The artist, when he makes his art, shares a common fate with Rousseauistic man: he begins free and ends in chains.

And other metaphors (for instance, the furnishing of a room) to express the fact that at this point I know pretty well the nature of everything that must follow to the end of “Reredos” (which was the title it preserved through the entire first draft).

Both Jim and Jane are doubtful about the merits of this story. They seemed to enjoy the preceding sections at the première in Jane's studio (she had just finished a handsome gray nude; we were all feeling mellow), but they questioned whether that wider audience who will read my story to themselves, who have never met me and, likely, never will, would find it relevant or interesting.

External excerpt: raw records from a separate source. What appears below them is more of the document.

(** * Rod: page controller, wait handlers and input devices

    A shallow embedding of [page.go] and [input.go] of the rod browser
    automation driver.  Every CDP call goes through one client; the model
    threads a [World] (the calls issued so far and the mutable state of the
    page and of its input devices) through a small state monad, and takes the
    browser's answers from an oracle over the call history.

    The tracing and slow-motion hooks ([tryTrace], [trySlowMotion]) only
    observe and are left out.  Each device holds its lock for the whole of a
    call, so the calls of a device are run one at a time. *)

From Stdlib Require Import ZArith.
From stdpp Require Import gmap strings list fin_maps.

Set Warnings "-clear-no-such-hyp".

(** ** Identifiers of the protocol

    [proto.TargetTargetID], [proto.PageFrameID], [proto.TargetSessionID],
    [proto.NetworkRequestID] and [proto.NetworkResourceType] are string
    types. *)

Abbreviation TargetTargetID := string (only parsing).
Abbreviation PageFrameID := string (only parsing).
Abbreviation TargetSessionID := string (only parsing).
Abbreviation NetworkRequestID := string (only parsing).
Abbreviation NetworkResourceType := string (only parsing).
Abbreviation RuntimeRemoteObjectID := string (only parsing).

(** Go's [error] values that the modelled functions build or test for.  A nil
    error is [None] of [option error]. *)
Inductive error : Type :=
| ErrNotAttachedToActivePage            (* cdp.ErrNotAttachedToActivePage *)
| ErrCall (msg : string)                (* any other failure of a CDP call *)
| ErrNew (msg : string)                 (* errors.New(msg) *)
| NavigationError (Reason : string)     (* &NavigationError{Reason} *)
| PageCloseCanceledError.               (* &PageCloseCanceledError{} *)

#[global] Instance error_eq_dec : EqDecision error.
Proof. solve_decision. Defined.

(** [errors.Is(err, cdp.ErrNotAttachedToActivePage)] *)
Definition errors_Is_NotAttached (err : option error) : bool :=
  match err with
  | Some ErrNotAttachedToActivePage => true
  | _ => false
  end.

(** [proto.InputDispatchKeyEventType], the two values [input.go] uses. *)
Inductive InputDispatchKeyEventType : Type :=
| InputDispatchKeyEventTypeKeyDown
| InputDispatchKeyEventTypeKeyUp.

#[global] Instance InputDispatchKeyEventType_eq_dec : EqDecision InputDispatchKeyEventType.
Proof. solve_decision. Defined.

(** [proto.InputDispatchMouseEventType] *)
Inductive InputDispatchMouseEventType : Type :=
| InputDispatchMouseEventTypeMousePressed
| InputDispatchMouseEventTypeMouseReleased
| InputDispatchMouseEventTypeMouseMoved
| InputDispatchMouseEventTypeMouseWheel.

(** [KeyActionType]: [KeyActionPress], [KeyActionRelease], [KeyActionTypeKey]. *)
Inductive KeyActionType : Type :=
| KeyActionPress
| KeyActionRelease
| KeyActionTypeKey.

#[global] Instance KeyActionType_eq_dec : EqDecision KeyActionType.
Proof. solve_decision. Defined.

(** [proto.EmulationSetDeviceMetricsOverride]: the fields [Screenshot]
    writes, and one of the fields it carries over from the stored request. *)
Record EmulationSetDeviceMetricsOverride : Type := mkMetrics {
  Width : Z;
  Height : Z;
  Mobile : bool
}.

(** The zero value [proto.EmulationSetDeviceMetricsOverride{}]. *)
Definition EmulationSetDeviceMetricsOverride_zero : EmulationSetDeviceMetricsOverride :=
  {| Width := 0; Height := 0; Mobile := false |}.

(** [proto.PageCaptureScreenshot] *)
Record PageCaptureScreenshot : Type := mkCapture {
  Format : string
}.

(** ** Events

    Modelled from the spec: the message type and [Message.Load] are not in
    [page.go]; an event envelope is [{session_id, method_name, payload}] and
    decodes into the typed event whose method it carries.  The payload is
    kept decoded, one constructor per event type the page controller
    consumes. *)

(** [proto.TargetTargetDestroyed] *)
Record TargetTargetDestroyed : Type := mkDestroyed {
  DestroyedTargetID : TargetTargetID
}.

(** [proto.TargetDetachedFromTarget] *)
Record TargetDetachedFromTarget : Type := mkDetached {
  DetachedSessionID : TargetSessionID
}.

(** [proto.PageJavascriptDialogClosed] *)
Record PageJavascriptDialogClosed : Type := mkDialogClosed {
  ClosedResult : bool
}.

(** [proto.NetworkRequestWillBeSent]: [RequestID], [Request.URL], [Type]. *)
Record NetworkRequestWillBeSent : Type := mkWillBeSent {
  SentRequestID : NetworkRequestID;
  SentURL : string;
  SentType : NetworkResourceType
}.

What a wider audience ought to know (bear in mind, reader, that this is the frame, not the story):

Four years ago, when I was in advertising, I wrote a story called “The Baron, Danielle, and Paul,” which portrayed, behind several thick veils of circumspection, my situation during the previous year, when I had been living with John and Pamela on Riverside Drive. That story appeared, revised, as “Slaves” in the
Transatlantic Review
. Before it had come out, I was living with Pamela again, this time in London and with a different John, a recombination that Jim (before he had ever met Pamela) used as the basis for an amusing piece of frou-frou called “Front and Centaur.” After he had met her he wrote “Récits,” which is a kind of love story and in no way frivolous. (It, too, was taken by the
Transatlantic Review
.) Then Jim came here, to Milford, and almost immediately Jane wrote a story about the three of
us
: “Naje, Ijm, and Mot.” Two days ago Jim sent this off, immaculately typed, to McCrindle, who edits
TR
.

In these successive stories there is a closer and closer approximation to the “real” situation. Thence: this. (Which will almost necessarily go to McCrindle too. If he rejects it?
New Worlds
? Jim is co-editor there.)

A bedroom farce with all the doors opening onto the same library. Stage center, a row of typewriters. On the walls, posters advertising the
Transatlantic Review
.

But beyond the fleeting amusement of our prototypical incests, the story does (should) raise a serious question. Concerning? Art's relationship to other purposes, let us say. Or alternatively, the Artist's role in Society.

Why do I write stories? Why do you read them?

◊

The Semaphore

The maples, whose leaves he would so much have preferred to rake, grew far up the hill, beyond even the most reckless gerrymandering of the boundaries of the backyard. The leaves that he was in fact raking were dingy brown scraps, mere litter, the droppings of poplars.